### Given data
Lemma settlement_order (o1 o2 : HashOrder) addr requester escrow votes :
  Z.of_nat (length votes) < 2 * min_agreement (code_committee (acc_code_hash escrow)) ->
  settlement o1 addr requester escrow votes = settlement o2 addr requester escrow votes.
Proof.
  intros Hlen. unfold settlement. set (n := min_agreement _) in *.
  destruct (majority_unique o1 o2 votes n) as [H2 H1]; [unfold n, min_agreement; lia|done|]. cbn zeta.
  rewrite <- H2. case_bool_decide; [|done]. by rewrite H1.
Qed.

(** ** The committee *)

(** The votes of a request come from distinct members of its committee. *)
Definition voters_ok (s : StateDB) (request_id : Hash256) : Prop :=
  let addr := tier1_escrow_address request_id in
  let escrow := account_or_new addr s in
  NoDup (tier1_votes addr s).*1 /\
  forall v, v ∈ (tier1_votes addr s).*1 ->
    v ∈ tier1_committee_for s request_id (acc_nonce escrow) (code_committee (acc_code_hash escrow)).

Lemma committee_length s request_id anchor size :
  0 <= size -> Z.of_nat (length (tier1_committee_for s request_id anchor size)) <= size.
Proof. intros Hs. unfold tier1_committee_for. rewrite length_fmap, length_take. lia. Qed.

Lemma code_committee_byte code : 0 <= code_committee code < 256.
Proof.
  unfold code_committee. pose proof (hash_to_bytes_bytes code) as Hb.
  destruct (nth_in_or_default 9 (hash_to_bytes code) 0) as [Hin| ->]; [|lia].
  rewrite Forall_forall in Hb. apply Hb. by apply list_elem_of_In.
Qed.

Lemma voters_few s request_id :
  voters_ok s request_id ->
  Z.of_nat (length (tier1_votes (tier1_escrow_address request_id) s)) <
    2 * min_agreement (code_committee (acc_code_hash (account_or_new (tier1_escrow_address request_id) s))).
Proof.
  intros [Hnd Hin]. set (addr := tier1_escrow_address request_id) in *. set (e := account_or_new addr s) in *.
  pose proof (code_committee_byte (acc_code_hash e)) as Hc. set (c := code_committee _) in *.
  pose proof (committee_length s request_id (acc_nonce e) c ltac:(lia)) as Hlen.
  assert (length (tier1_votes addr s).*1 <= length (tier1_committee_for s request_id (acc_nonce e) c))%nat as Hle.
  { apply submseteq_length, NoDup_submseteq; [done|]. exact Hin. }
  rewrite length_fmap in Hle. unfold min_agreement.
  pose proof (Z.div_mod c 2 ltac:(lia)). pose proof (Z.mod_pos_bound c 2 ltac:(lia)). lia.
Qed.

(** C25: while the votes of a request come from distinct members of its committee, the result
    of its finalization and the state after it do not depend on the order in which the hash
    map of the tallies is iterated, so all nodes settle it alike. *)
Theorem finalize_order_independent (o1 o2 : HashOrder) tx request_id s :
  tx_from tx <> tier1_escrow_address request_id -> voters_ok s request_id ->
  @execute_inference_finalize _ _ o1 tx request_id s = @execute_inference_finalize _ _ o2 tx request_id s.
Proof.
  intros Hne Hok%voters_few. unfold execute_inference_finalize. set (addr := tier1_escrow_address request_id) in *.
  rewrite !(bind_ledger (load_sender tx)).
  destruct (load_sender tx s) as [[sender|e|] t] eqn:Hl; [|done..]. apply load_sender_run in Hl as (-> & _ & ->).
  rewrite !(bind_ledger (store_account _ _)), store_loaded. cbv beta iota. fold (bumped tx s).
  rewrite !(bind_ledger (get_or_create_account addr)).
  change (get_or_create_account addr (bumped tx s)) with
    (@Ok StateError _ (account_or_new addr (bumped tx s)), opened tx request_id s). cbv beta iota.
  assert (account_or_new addr (bumped tx s) = account_or_new addr s) as ->.
  { unfold bumped. by rewrite account_or_new_write, bool_decide_false. }
  set (escrow := account_or_new addr s) in *. set (s1 := opened tx request_id s).
  rewrite !(bind_ledger (ensure _ _)). destruct (ensure _ _ s1) as [[[]|e|] s2] eqn:H2; [|done..].
  apply ensure_state in H2 as ->. rewrite !(bind_ledger (ensure _ _)).
  destruct (ensure _ _ s1) as [[[]|e|] s2] eqn:H2; [|done..]. apply ensure_state in H2 as ->.
  rewrite !bind_read. rewrite !(bind_ledger (ensure _ _)).
  destruct (ensure _ _ s1) as [[[]|e|] s2] eqn:H2; [|done..]. apply ensure_state in H2 as ->. cbv zeta.
  rewrite !(bind_ledger (checkL _)). destruct (checkL _ s1) as [[requester|e|] s2] eqn:H2; [|done..].
  fold (settlement o1 addr requester escrow (tier1_votes addr s1)).
  fold (settlement o2 addr requester escrow (tier1_votes addr s1)).
  rewrite !(bind_ledger (settlement _ _ _ _ _)), (settlement_order o1 o2); [done|]. exact Hok.
Qed.

(** ** Votes *)

Lemma get_storage_set a k v s s1 :
  set_storage a k v s = (Ok (), s1) ->
  (forall k', get_storage a k' s1 = if decide (k = k') then Some v else get_storage a k' s) /\
  db_accounts s1 = db_accounts s /\ db_validators s1 = db_validators s.
Proof.
  unfold set_storage, append_op. rewrite bind_modify. unfold modifyL. intros [= <-].
  assert (forall k', get_storage a k' (write_storage a k v s) =
            if decide (k = k') then Some v else get_storage a k' s) as Hg.
  { intros k'. unfold get_storage, write_storage. cbn. rewrite lookup_insert_eq. cbn.
    destruct (decide (k = k')) as [<-|Hne]; [by rewrite lookup_insert_eq|]. rewrite lookup_insert_ne by done.
    by destruct (db_storage s !! a). }
  by case_match.
Qed.

(** What a step leaves in place of the votes of an escrow. *)
Definition keeps_votes (addr : Address) (s s' : StateDB) : Prop :=
  get_storage addr tier1_votes_key s' = get_storage addr tier1_votes_key s /\
  db_validators s' = db_validators s.

Lemma keeps_votes_write addr k a s : keeps_votes addr s (write_account k a s).
Proof. done. Qed.

Lemma keep_first_blob_votes addr blob s s' :
  tier1_votes_key <> tier1_output_blob_key ->
  keep_first_blob addr blob s = (Ok (), s') -> keeps_votes addr s s' /\ db_accounts s' = db_accounts s.
Proof.
  intros Hkeys. unfold keep_first_blob. destruct blob as [blob|]; [|by intros [= <-]].
  rewrite bind_read. destruct (get_storage addr tier1_output_blob_key s); [by intros [= <-]|].
  intros (Hg & Ha & Hv)%get_storage_set. unfold keeps_votes. rewrite Hg. by rewrite decide_False.
Qed.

### Try it
Read through the entries, then copy every line where the string "opened" is found.

### Reply to the task
    (@Ok StateError _ (account_or_new addr (bumped tx s)), opened tx request_id s). cbv beta iota.
  set (escrow := account_or_new addr s) in *. set (s1 := opened tx request_id s).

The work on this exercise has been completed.